Operação em Gaza – Após a retirada israelense da Faixa de Gaza e de quatro assentamentos no norte da Cisjordânia, em 2005, e a eleição do Hamas, em 2007, o terrorismo contra Israel aumentou. Milhares de mísseis foram disparados da Faixa de Gaza contra o sul de Israel, resultando em danos materiais e danos físicos e psicológicos à população que vive no sul, e forçando Israel a tomar uma ação militar na forma da Operação Chumbo Fundido (27 de dezembro de 2008 até 18 de janeiro de 2009).

Da guerra à paz – As eleições Knesset em 1977 trouxeram o bloco Likud (uma coligação de partidos de direita e de centro) ao poder, pondo fim a quase 30 anos de domínio do Partido Trabalhista. O novo primeiro-ministro, Menachem Begin, reiterou o compromisso de todos os ministros anteriores de lutar pela paz permanente na região e chamou os líderes árabes à mesa de negociações. A visita do presidente egípcio Anwar Sadat a Jerusalém (em novembro de 1977) marcou o fim da rejeição árabe aos apelos de Israel pela paz. Foi seguida por negociações entre o Egito e Israel, sob os auspícios dos americanos. Os Acordos de Camp David resultantes (em setembro de 1978) continham uma estrutura para uma paz global no Oriente Médio, incluindo uma proposta detalhada de autogoverno para os palestinos.
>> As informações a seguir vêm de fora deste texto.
(** * Mini AI Studio: generation-job lifecycle, Job API and client controller

    A shallow embedding of the TypeScript sources

    - backend/src/middleware/errorHandler.ts, backend/src/middleware/auth.ts
    - backend/src/utils/validation.ts
    - backend/src/models/User.ts, backend/src/models/Generation.ts
    - backend/src/controllers/authController.ts, generationsController.ts
    - frontend/src/components/Studio.tsx

    Promises are modelled by their settled value ([Resolve] / [Reject]),
    the SQLite tables by lists of rows in insertion order, React state by
    a record, and a React event handler by a function of the render
    snapshot it closes over. *)

From Stdlib Require Import String Ascii List Bool Arith NArith ZArith Lia.
From Stdlib Require Import Sorting.Sorted Sorting.Permutation.
From Stdlib Require QArith.QArith_base.
Import ListNotations.

Local Open Scope string_scope.
Local Open Scope list_scope.
Local Open Scope nat_scope.

(* ================================================================= *)
(** ** JavaScript values used by the sources *)

Module Js.

(** White space and line terminators as [String.prototype.trim] and
    [parseInt] strip them, among the code units below 256: TAB, LF, VT,
    FF, CR, SPACE and the no-break space U+00A0. *)
Definition is_space (c : ascii) : bool :=
  let n := nat_of_ascii c in
  ((9 <=? n) && (n <=? 13)) || (n =? 32) || (n =? 160).

Fixpoint trimStart (s : string) : string :=
  match s with
  | EmptyString => EmptyString
  | String c s' => if is_space c then trimStart s' else s
  end.

(** [trimEnd] drops a character when it is a space and everything after
    it was dropped as well. *)
Fixpoint trimEnd (s : string) : string :=
  match s with
  | EmptyString => EmptyString
  | String c s' =>
      match trimEnd s' with
      | EmptyString => if is_space c then EmptyString else String c EmptyString
      | t => String c t
      end
  end.

Definition trim (s : string) : string := trimEnd (trimStart s).

(** [s.includes(sub)] *)
Fixpoint includes (s sub : string) : bool :=
  String.prefix sub s ||
  match s with
  | EmptyString => false
  | String _ s' => includes s' sub
  end.

(** [s.split(sep)] for a one-character separator. *)
Fixpoint split_on (sep : ascii) (s : string) : list string :=
  match s with
  | EmptyString => [""]
  | String c s' =>
      if Ascii.eqb c sep then "" :: split_on sep s'
      else match split_on sep s' with
           | h :: t => String c h :: t
           | [] => [String c ""]
           end
  end.

(** Remove the [n]-th element of a list. *)
Fixpoint remove_nth {A} (n : nat) (l : list A) : list A :=
  match n, l with
  | _, [] => []
  | O, _ :: t => t
  | S n', h :: t => h :: remove_nth n' t
  end.

(** Truthiness of a string and of a number. *)
Definition truthy (s : string) : bool := negb (String.eqb s "").
Definition truthy_num (n : nat) : bool := negb (n =? 0).

(** [s || null] on a possibly absent string. *)
Definition or_null (s : option string) : option string :=
  match s with
  | Some v => if truthy v then Some v else None
  | None => None
  end.

(** Decimal rendering of a number inside a template literal.  The fuel
    is the number of binary digits, which bounds the decimal ones. *)
Definition digit_char (d : N) : ascii := ascii_of_N (48 + d).

Fixpoint show_N_fuel (fuel : nat) (n : N) (acc : string) : string :=
  match fuel with
  | O => acc
  | S fuel' =>
      let acc' := String (digit_char (n mod 10)) acc in
      if (n <? 10)%N then acc' else show_N_fuel fuel' (n / 10) acc'
  end.

Definition show_N (n : N) : string :=
  show_N_fuel (S (N.to_nat (N.size n))) n "".

Definition show_nat (n : nat) : string := show_N (N.of_nat n).

(** A settled promise, or the outcome of a call that may throw. *)
Inductive result (E A : Type) : Type :=
| Resolve (a : A)
| Reject (e : E).
Arguments Resolve {E A} a.
Arguments Reject {E A} e.

Definition bind {E A B} (r : result E A) (k : A -> result E B) : result E B :=
  match r with
  | Resolve a => k a
  | Reject e => Reject e
  end.

End Js.

Notation "x <- r ;; k" := (Js.bind r (fun x => k))
  (at level 61, r at next level, right associativity).

(** [process.env.NODE_ENV]: the values the sources compare it with,
    ['production'], and [Unset] for anything else. *)
Inductive node_env : Type := Production | Development | Test | Unset.

Definition is_test (e : node_env) : bool :=
  match e with Test => true | _ => false end.
Definition is_development (e : node_env) : bool :=
  match e with Development => true | _ => false end.

(* ================================================================= *)
(** ** middleware/errorHandler.ts *)

Module ErrorHandler.

(** The constructor an error object was built with.  The three
    jsonwebtoken classes form a hierarchy: [TokenExpiredError] and
    [NotBeforeError] inherit from [JsonWebTokenError]. *)
Inductive error_class : Type :=
| PlainError | AppErrorClass | ZodErrorClass | SqliteError
| JsonWebTokenError | TokenExpiredError | NotBeforeError.

(** An error object.  [stack] keeps the source line of the [throw] (the
    top frame of the trace); [issues] is the array that
    [JSON.parse(err.message)] yields for a ZodError (one [message] per
    issue). *)
Record error : Type := mkError {
  cls : error_class;
  name : string;
  message : string;
  statusCode : option nat;
  stack : nat;
  issues : list string
}.

(** [new AppError(message, statusCode)] thrown at source line [line]. *)
Definition AppError (msg : string) (code line : nat) : error :=
  mkError AppErrorClass "Error" msg (Some code) line [].

(** [new Error(message)] *)
Definition Error_ (msg : string) (line : nat) : error :=
  mkError PlainError "Error" msg None line [].

(** The error [schema.parse] throws, one message per failed check. *)
Definition ZodError (msgs : list string) (raw : string) (line : nat) : error :=
  mkError ZodErrorClass "ZodError" raw None line msgs.

(** The JSON body of an error response. *)
Record error_body : Type := mkErrorBody {
  eb_success : bool;
  eb_message : string;
  eb_stack : option nat
}.

Record error_response : Type := mkErrorResponse {
  er_status : nat;
  er_body : error_body
}.

(** [err.statusCode || 500] *)
Definition statusCode_or_500 (c : option nat) : nat :=
  match c with
  | Some n => if Js.truthy_num n then n else 500
  | None => 500
  end.

Definition errorHandler (env : node_env) (err : error) : error_response :=
  let statusCode := statusCode_or_500 (statusCode err) in
  let message := message err in
  (* Handle Zod validation errors *)
  let '(statusCode, message) :=
    if String.eqb (name err) "ZodError" then
      (400, match issues err with
            | m :: _ => m
            | [] => "Validation error"
            end)
    else (statusCode, message) in
  (* Handle SQLite constraint errors *)
  let '(statusCode, message) :=
    if Js.includes (ErrorHandler.message err)
         "UNIQUE constraint failed: users.email"
    then (400, "User with this email already exists")
    else (statusCode, message) in
  let '(statusCode, message) :=
    if Js.includes (ErrorHandler.message err)
         "UNIQUE constraint failed: generations.id"
    then (500, "Generation ID conflict")
    else (statusCode, message) in
  (* Handle not found errors *)
  let statusCode :=
    if Js.includes (ErrorHandler.message err) "not found"
       || Js.includes (ErrorHandler.message err) "Not found"
    then 404 else statusCode in
  (* Handle JWT errors *)
  let '(statusCode, message) :=
    if String.eqb (name err) "JsonWebTokenError" then (401, "Invalid token")
    else (statusCode, message) in
  let '(statusCode, message) :=
    if String.eqb (name err) "TokenExpiredError" then (401, "Token expired")
    else (statusCode, message) in
  mkErrorResponse statusCode
    (mkErrorBody false
       (if (statusCode =? 500) then "Internal server error" else message)
       (if is_development env then Some (stack err) else None)).

End ErrorHandler.

(* ================================================================= *)
(** ** utils/validation.ts *)

Module Validation.
Import Js ErrorHandler.

(** The type of a value that is not a string, as zod names it in its
    messages: a field sent more than once arrives as an array, a
    bracketed one as an object, and a JSON body can hold the others. *)
Inductive other_type : Type :=
| AnArray | AnObject | ANumber | ABoolean | ANull.

Definition received (t : other_type) : string :=
  match t with
  | AnArray => "array"
  | AnObject => "object"
  | ANumber => "number"
  | ABoolean => "boolean"
  | ANull => "null"
  end.

(** A field of [req.body] or [req.query]: absent, a string, or a value
    of another type. *)
Inductive field : Type :=
| Absent
| Str (s : string)
| NotAString (t : other_type).

(** The message of zod's [invalid_type] issue for a field that should
    be a string. *)
Definition expected_string (t : other_type) : string :=
  ("Invalid input: expected string, received " ++ received t)%string.

Definition styles : list string :=
  ["realistic"; "artistic"; "cartoon"; "vintage"].

Definition is_style (s : string) : bool :=
  existsb (String.eqb s) styles.

(** Issues of [z.string().min(1, ..).max(500, ..)] on the prompt. *)
Definition prompt_issues (f : field) : list string :=
  match f with
  | Str p =>
      (if String.length p <? 1 then ["Prompt is required"] else [])
      ++ (if 500 <? String.length p then ["Prompt too long"] else [])
  | Absent => ["Invalid input: expected string, received undefined"]
  | NotAString t => [expected_string t]
  end.

(** Issues of [z.enum([...], { message })] on the style. *)
Definition style_issues (f : field) : list string :=
  match f with
  | Str s => if is_style s then [] else ["Invalid style option"]
  | _ => ["Invalid style option"]
  end.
Terrorismo – O terrorismo árabe e palestino contra Israel existe há décadas, antes e depois do estabelecimento do Estado de Israel. Milhares de ataques terroristas que resultaram em morte e ferimentos de civis israelenses ocorreram durante as duas décadas anteriores à Guerra dos Seis Dias de 1967 (o que levou à presença de Israel nos territórios). Após sua criação, em 1964, a OLP ficou à frente da campanha terrorista. Durante os anos 1970 e 1980, as várias organizações terroristas comandadas pela OLP lançaram vários ataques dentro e fora de Israel. Um dos ataques mais notórios foi o assassinato de 11 atletas israelenses nas Olimpíadas de Munique, em 1972.
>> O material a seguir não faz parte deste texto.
(** * pyvrs: index, filter and search layer of the VRS reader

    A shallow embedding of the Python package [pyvrs] (files [utils.py],
    [slice.py], [reader.py], [filter.py]) together with the few pieces of the
    Python standard library the package relies on (list indexing and slicing,
    [bisect.bisect], [fnmatch.fnmatch]).

    Conventions.
    - Python [int] is [Z]; positions inside a list are [nat] once they are
      known to be in range.
    - Python [float] timestamps are only compared, passed around and, for
      [time_range], subtracted; they are modelled by [Q].
    - A Python [set] of strings is a [gset string], a [dict] with string keys
      a [gmap string V]; a [dict] that is iterated in insertion order is a
      list of key/value pairs.
    - A call that may raise returns a [result]; the exception classes that
      occur are the constructors of [exn].
    - The record store behind the readers (the extension module
      [vrsbindings]) is a record of the methods the Python layer calls
      ([Bindings.Reader]); [Catalog.store] is one such store, over an explicit
      list of records, that follows the contract the specification gives for
      the store.
    - [Classes] records which class defines which method, for the questions
      that depend on what a class does not define. *)

From Stdlib Require Import ZArith QArith Qabs Lia Ascii String.
From stdpp Require Import gmap strings list fin_maps sorting.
Desafios internos –  Durante os anos 1980 e 1990, Israel aceitou mais de um milhão de novos imigrantes, principalmente da antiga União Soviética, da Europa Oriental, e da Etiópia. A chegada de tantos novos consumidores e de um grande número de trabalhadores qualificados e não qualificados impulsionou a economia, criando um período de expansão acelerada. O governo que chegou ao poder após as eleições Knesset, em 1984, era composto pelos dois principais blocos políticos — o Trabalhista (esquerda/centro) e Likud (direita/centro). Foi substituído em 1988 por uma coalizão liderada pelo Likud, seguida em 1992 por uma coalizão do Partido Trabalhista e outros partidos esquerdistas menores. Após o assassinato do primeiro-ministro Yitzhak Rabin, em 1995, novas eleições foram realizadas em 1996.
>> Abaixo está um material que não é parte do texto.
Definition get_column_datatype (table_name table_attribute : pyval)
  : M (bool * pyval) :=
  if is_None table_name || is_None table_attribute then
    ret (false, Some "The table_name and table_attribute must be specified.")
  else
    where_clause <- lift (str_format
        "WHERE table_name = '{0}' AND column_name='{1}';"
        [table_name; table_attribute]) ;;
    let sql_target_data_type :=
      "SELECT data_type " ++ "FROM information_schema.columns "
        ++ where_clause in
    try_except
      (connect_then (fun conn =>
         cur <- cursor_execute conn sql_target_data_type ;;
         data_type <- row_getitem0 cur ;;
         conn_close conn ;;;
         ret (true, data_type)))
      (fun conn e =>
         (c <- read_conn conn ;; conn_close c) ;;;
         print_exc e ;;;
         e0 <- lift (exn_getitem0 e) ;;
         err_msg <- lift (percent_format
             "Error finding data type for column '%s' in table '%s': %s"
             [table_attribute; table_name; Some e0]) ;;
         LOGGER_error err_msg [] ;;;
         ret (false, Some err_msg)).

Definition alter_column_to_var (table_name attr_name : pyval)
  : M (bool * pyval) :=
  if is_None table_name then ret (false, Some "table_name cannot be None")
  else if is_None attr_name then
    ret (false, Some "attr_name cannot be None")
  else
    s1 <- lift (str_format "ALTER TABLE {0} ALTER COLUMN" [table_name]) ;;
    s2 <- lift (str_format " {0} TYPE varchar(255) USING {0}::varchar;"
                  [attr_name]) ;;
    let stmt := s1 ++ s2 in
    try_except_finally
      (connect_then (fun conn =>
         cursor_execute conn stmt ;;;
         conn_commit conn ;;;
         ret (true, None)))
      (fun _ e =>
         LOGGER_error ("Exception running SQL stmt %s:" ++
                       String (ascii_of_nat 10) "%s") [LStr stmt; LExn e] ;;;
         ret (false,
              Some "Error when trying to convert numeric column to character"))
      (fun conn => c <- read_conn conn ;; conn_close c).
O Processo de Paz – Desde a assinatura do tratado de paz entre Egito e Israel (em 1979), várias iniciativas foram apresentadas por Israel e outros para promover o processo de paz no Oriente Médio. Essas tentativas acabaram por levar à convocação da Conferência de Paz de Madri (em outubro de 1991), realizada sob os auspícios dos americanos e soviéticos, que reuniu representantes de Israel, Síria, Líbano, Jordânia e Palestina. Os processos formais foram seguidos por negociações bilaterais entre as partes e por conversas multilaterais sobre preocupações regionais.